Viele Menschen hätten die Brücke nach Zeugenangaben zu dem Unglückszeitpunkt überquert, fügte er an. Die Brücke war nach Angaben der indonesischen Zeitung «Kompas» 50 Meter lang und stammte aus der niederländischen Kolonialzeit.
Viele Vermisste
Hunderte Rettungskräfte suchten im Zentrum und im Osten Javas in den betroffenen Gebieten nach Überlebenden und Leichen. Wegen der verschütteten Strassen und anhaltenden Regenfällen kamen die Rettungskräfte jedoch nur langsam voran. In dem am schlimmsten betroffenen Bezirk Karanganyar fanden die Helfer 38 Leichen. 28 Menschen werden dort noch vermisst, wie das örtliche Katastrophenmanagement mitteilte.

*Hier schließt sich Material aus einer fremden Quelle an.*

(* ===== verification/Hooks.v ===== *)
(** * What the LSM hooks share

    The denial path (audit record and error return), the well-formedness of the
    program state that every hook keeps, and the statement that a verdict is
    audited exactly when it denies. *)

From S2P Require Import Prelude CLayout BpfMap Kernel Types Machine Enrollment.

(** Emit a denial and return the error: [emit_audit_event(...); return -err;] *)
Definition audit_deny_with (err : Z) (e : hook_env) (info : process_info) (hook_type context : Z)
    : prog Z :=
  emit_audit_event e (current_pid e) (pi_role_id info) (pi_pod_id info)
    AUDIT_DECISION_DENY hook_type context ;;;
  ret (- err).

Abbreviation audit_deny := (audit_deny_with EACCES).

(** ** Well-formed states *)

Definition storage_fits (s : bpf_state) : Prop :=
  map_Forall (fun _ info => c_fits process_info_repr info) (m_task_storage s).

(** The well-formedness every hook relies on and keeps: stored records fit
    their struct, and the walk buffer has its declared length. *)
Definition state_ok (s : bpf_state) : Prop :=
  storage_fits s /\ length (pc_hashes (m_path_buf s)) = MAX_COMPONENTS.

Lemma pending_for_fits s pid p : pending_for s pid = Some p -> c_fits process_info_repr p.
Proof.
  unfold pending_for. repeat case_match; try done. intros [= <-].
  by eapply (map_lookup_fits pending_enrollments).
Qed.

Lemma zero_process_info_fits : c_fits process_info_repr zero_process_info.
Proof. solve_fits; apply in_width_0; lia. Qed.

Lemma check_pending_state_ok e task pid s :
  state_ok s -> state_ok (check_pending_enrollment e task pid s).2.
Proof.
  intros [Hs Hb]. destruct (pending_for s pid) as [p|] eqn:Hp.
  - rewrite (check_pending_some _ _ _ _ _ Hp). case_match; [|done]. split; [|done].
    apply map_Forall_insert_2; [|done]. by eapply pending_for_fits.
  - by rewrite (check_pending_none _ _ _ _ Hp).
Qed.

Lemma task_alloc_state_ok e task s : state_ok s -> state_ok (task_alloc e task s).2.
Proof.
  intros [Hs Hb]. pose proof zero_process_info_fits as Hz.
  unfold task_alloc, task_storage_get_create, task_storage_get, task_storage_write. unfold_prog.
  repeat (case_match; simplify_eq; simpl); split; try done; unfold storage_fits; simpl;
    repeat apply map_Forall_insert_2; try done;
    repeat match goal with
    | H : <[_ := _]> _ !! _ = Some _ |- _ =>
        apply lookup_insert_Some in H as [[_ <-]|[_ H]]; try done
    | H : m_task_storage _ !! _ = Some _ |- _ => apply Hs in H
    end; done.
Qed.

(** ** Frames *)

(** Only the cache, the walk buffer and the audit log. *)
Definition decision_frame (s s' : bpf_state) : Prop :=
  m_task_storage s' = m_task_storage s /\ m_role_flags s' = m_role_flags s
  /\ m_network_rules s' = m_network_rules s
  /\ m_pending_enrollments s' = m_pending_enrollments s
  /\ m_path_states s' = m_path_states s /\ m_exec_states s' = m_exec_states s
  /\ m_cache_generation s' = m_cache_generation s
  /\ m_exec_enrollment s' = m_exec_enrollment s
  /\ m_cgroup_enrollment s' = m_cgroup_enrollment s
  /\ m_ip_rules s' = m_ip_rules s /\ m_proxy_config s' = m_proxy_config s
  /\ m_domain_rules s' = m_domain_rules s /\ m_dns_cache s' = m_dns_cache s.

#[export] Instance decision_frame_preorder : PreOrder decision_frame.
Proof.
  unfold decision_frame. split.
  - intros s. by split_and!.
  - intros s1 s2 s3 H1 H2. destruct_and!. split_and!; congruence.
Qed.

(** ** Audited verdicts *)

(** A hook outcome that allows silently, or denies with [err] after exactly one
    audit record of type [hook_type]. *)
Definition audited_verdict (e : hook_env) (err hook_type : Z) (s : bpf_state)
    (res : Z * bpf_state) : Prop :=
  (res.1 = 0 /\ m_audit_events res.2 = m_audit_events s)
  \/ (res.1 = - err /\ exists role_id pod_id context,
        m_audit_events res.2
        = AuditEvent (e_ktime_ns e) (current_pid e) role_id AUDIT_DECISION_DENY hook_type
            context pod_id :: m_audit_events s).

Lemma audited_allow e err hook s s' :
  m_audit_events s' = m_audit_events s -> audited_verdict e err hook s (0, s').
Proof. by left. Qed.

Lemma audited_deny e err hook ctx info s s' :
  m_audit_events s' = m_audit_events s ->
  audited_verdict e err hook s (audit_deny_with err e info hook ctx s').
Proof. intros Hs. right. split; [done|]. simpl. rewrite Hs. eauto. Qed.

#[export] Hint Resolve audited_allow audited_deny : jailer.
(** Popping a node and pushing its children keeps the invariant. *)
Lemma emit_inv_step visited i inherited stack out n :
  emit_inv visited ((i, inherited) :: stack) out -> nodes !! i = Some n ->
  emit_inv (i :: visited)
    (reverse (map (fun '(_, j) => (j, node_effective n inherited)) (rn_children n)) ++ stack)
    (out ++ (own_entries role_id nodes n (node_effective n inherited)).1
    ++ map (child_entry role_id nodes n) (rn_children n)).
Proof.
  intros [Hnd Hrange Hroot Hpar Hch Hinh Hout] Hn.
  set (new := reverse _ ++ stack).
  pose proof (pushed_indices visited i inherited stack n : i :: visited ++ new.*1 ≡ₚ _) as Hperm.
  assert (forall j, j ∈ (i :: visited) ++ new.*1 <->
      j ∈ (rn_children n).*2 \/ j ∈ visited ++ i :: stack.*1) as Hseen.
  { intros j. change ((i :: visited) ++ new.*1) with (i :: visited ++ new.*1).
    by rewrite Hperm, elem_of_app. }
  pose proof (child_index_node i n Hn) as Hchild.
  assert (i ∉ visited) as Hi.
  { apply NoDup_app in Hnd as (_ & Hdisj & _). intros Hv. apply (Hdisj i Hv). set_solver. }
  split.
  - change (NoDup (i :: visited ++ new.*1)). rewrite Hperm. apply NoDup_app. split_and!; [|intros j Hj Hin|exact Hnd].
    + by eapply children_indices_nodup.
    + destruct (Hchild j Hj) as (c & m & Hm & Hc).
      destruct (Hpar j m _ _ Hin Hm Hc) as (i' & m' & Hi' & Hm' & Hc').
      apply Hi. by rewrite (tr_inj _ _ _ Hok _ _ _ _ Hn Hm' (eq_sym Hc')).
  - intros j [Hj|Hj]%Hseen; [|by apply Hrange]. destruct (Hchild j Hj) as (c & m & Hm & _). by eauto.
  - apply Hseen. by right.
  - intros j m p c [Hj|Hj]%Hseen Hm Hc.
    + destruct (Hchild j Hj) as (c' & m' & Hm' & Hc'). rewrite Hm in Hm'. injection Hm' as <-.
      rewrite Hc in Hc'. apply app_inj_tail in Hc' as [-> _]. exists i, n. split_and!; [set_solver|done..].
    + destruct (Hpar j m p c Hj Hm Hc) as (i' & m' & ? & ? & ?). exists i', m'. split_and!; [set_solver|done..].
  - intros i' m c j [->|Hi']%elem_of_cons Hm Hin; apply Hseen.
    + left. rewrite Hn in Hm. injection Hm as <-. apply list_elem_of_fmap. by exists (c, j).
    + right. by eapply Hch.
  - intros j inh m [Hj|Hj]%elem_of_app Hm; [|apply (Hinh j inh m); [set_solver|done]].
    apply elem_of_reverse, list_elem_of_fmap in Hj as ([c j'] & [= -> ->] & Hin).
    apply (tr_children _ _ _ Hok _ _ _ _ Hn) in Hin as (m' & Hm' & Hc).
    rewrite Hm in Hm'. injection Hm' as <-.
    destruct (tr_decision _ _ _ Hok _ _ Hm) as [Hd Hb]. rewrite Hc, effective_snoc, <-Hc, <-Hd.
    unfold node_effective at 1. destruct (rn_decision m) as [d|].
    + destruct Hb as [by_ ->]; [by eauto|]. done.
    + apply (Hinh i inherited n); [set_solver|done].
  - assert (forall e, e ∈ node_rows n <->
        e ∈ (own_entries role_id nodes n (node_effective n inherited)).1
        ++ map (child_entry role_id nodes n) (rn_children n)) as Hrows.
    { intros e. unfold node_rows. erewrite own_entries_fst; [done|].
      rewrite (Hinh i inherited n) by (done || set_solver). by destruct (effective_decision _ _). }
    intros e. rewrite elem_of_app, Hout, <-Hrows. split.
    + intros [(i' & m & ? & ? & ?)|?]; [exists i', m|exists i, n]; split_and!; set_solver.
    + intros (i' & m & [->|?]%elem_of_cons & Hm & ?); [right; congruence|left; eauto].
Qed.

Lemma nodup_bound (l : list nat) N : NoDup l -> (forall i, i ∈ l -> (i < N)%nat) -> (length l <= N)%nat.
Proof.
  intros Hnd Hb. rewrite <-(length_seq N 0). apply submseteq_length, NoDup_submseteq; [done|].
  intros i Hi. apply elem_of_seq. pose proof (Hb i Hi). lia.
Qed.

(** With the stack empty every node has been visited. *)
Lemma emit_inv_done visited out i n :
  emit_inv visited [] out -> nodes !! i = Some n -> i ∈ visited.
Proof.
  intros [_ Hrange Hroot _ Hch _ _] Hn. cbn in *. rewrite app_nil_r in *.
  remember (rn_components n) as p eqn:Hp. revert i n Hn Hp.
  induction p as [|c p IH] using rev_ind; intros i n Hn Hp.
  - destruct (tr_root _ _ _ Hok) as (r & Hr & Hrc).
    by rewrite (tr_inj _ _ _ Hok _ _ _ _ Hn Hr) by congruence.
  - assert (is_node rules p) as (j & m & Hm & Hmp)%(tr_paths _ _ _ Hok).
    { apply (proj1 (rules_closed rules) p [c]). rewrite Hp. apply (tr_paths _ _ _ Hok). eauto. }
    apply (Hch j m c i); [by eapply IH|done|]. apply (tr_children _ _ _ Hok _ _ _ _ Hm).
    exists n. split; [done|]. congruence.
Qed.
(** Printed numbers are read back. *)
Lemma cidr_roundtrip ip p port :
  ipv4_ok ip -> 0 <= p <= 32 -> in_width 16 port ->
  parse_cidr (print_ipv4 ip ++ SLASH :: decimal p) = inr (ip, p)
  /\ parse_proxy_addr (print_ipv4 ip ++ COLON :: decimal port) = inr (ip, port).
Proof.
  unfold in_width. intros Hip Hp Hport. split.
  - apply (proj1 (address_texts _ ip p)). split; [done|]. right. eexists. split_and!; [done| |lia].
    apply parse_uint_decimal; lia.
  - apply (proj2 (address_texts _ ip port)). split; [done|]. eexists. split; [done|].
    apply parse_uint_decimal; lia.
Qed.

(** ** Properties *)

(** C33. The texts of addresses are parsed exactly.  [parse_cidr] accepts a text
    and returns an address and a length if and only if the text is the canonical
    dotted form of the address, alone, the length then being 32, or followed by
    a slash and a numeral of the length, which is at most 32; [parse_proxy_addr]
    accepts exactly the canonical form of an address, a colon and a numeral below
    2^16.  A numeral is a non-empty run of decimal digits that may have a plus
    sign before it and zeros in front, so the address has one spelling and the
    number many. *)
Theorem address_texts_exact (s : bytes) (ip : ipv4) (n : Z) :
  (parse_cidr s = inr (ip, n)
   <-> ipv4_ok ip
       /\ ((s = print_ipv4 ip /\ n = 32)
           \/ exists t, s = print_ipv4 ip ++ SLASH :: t /\ numeral t n /\ n <= 32))
  /\ (parse_proxy_addr s = inr (ip, n)
      <-> ipv4_ok ip /\ exists t, s = print_ipv4 ip ++ COLON :: t /\ numeral t n /\ n < 2 ^ 16).
Proof.
  destruct (address_texts s ip n) as [-> ->]. setoid_rewrite (parse_uint_numeral 8); [|done].
  setoid_rewrite (parse_uint_numeral 16); [|done]. split; [|done].
  split; intros (Hip & [?|(t & ? & Ht)]); (split; [done|]); [by left|right|by left|right]; exists t; [by destruct_and!|].
  destruct Ht as [Ht Hn]. split_and!; [done..| |done]. apply (Z.le_lt_trans _ 32); [done|reflexivity].
Qed.

(** Some texts as the tests of the source have them. *)
Example parse_cidr_slash : parse_cidr (text "10.0.0.0/8") = inr (Ipv4 10 0 0 0, 8).
Proof. vm_compute. reflexivity. Qed.

Example parse_cidr_leading_zero : parse_cidr (text "10.0.0.01/8") = inl InvalidAddress.
Proof. vm_compute. reflexivity. Qed.

(** The number after an address may be spelt in several ways. *)
Example parse_cidr_number_spellings :
  parse_cidr (text "10.0.0.0/+8") = inr (Ipv4 10 0 0 0, 8) /\ parse_cidr (text "10.0.0.0/08") = inr (Ipv4 10 0 0 0, 8).
Proof. vm_compute. split; reflexivity. Qed.

Example parse_proxy_ok : parse_proxy_addr (text "127.0.0.1:3128") = inr (Ipv4 127 0 0 1, 3128).
Proof. vm_compute. reflexivity. Qed.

Im südlichen Bezirk Wonigiri wurden nach Angaben des Katastrophenschutzes vier Leichen geborgen, 13 Menschen gelten noch als vermisst. Laut einem Polizeisprecher war die Erde in der Nacht zum Mittwoch nach schweren Regenstürmen völlig aufgeweicht und an mehreren Stellen ins Rutschen geraten.
In Indonesien nimmt seit einigen Jahren die Zahl der tödlichen Erdrutsche stetig zu. Umweltschützer machen das wilde Abholzen der Wälder dafür verantwortlich. Ihren Angaben zufolge kümmert sich niemand um eine Wiederaufforstung der kahl geschlagenen Gebiete.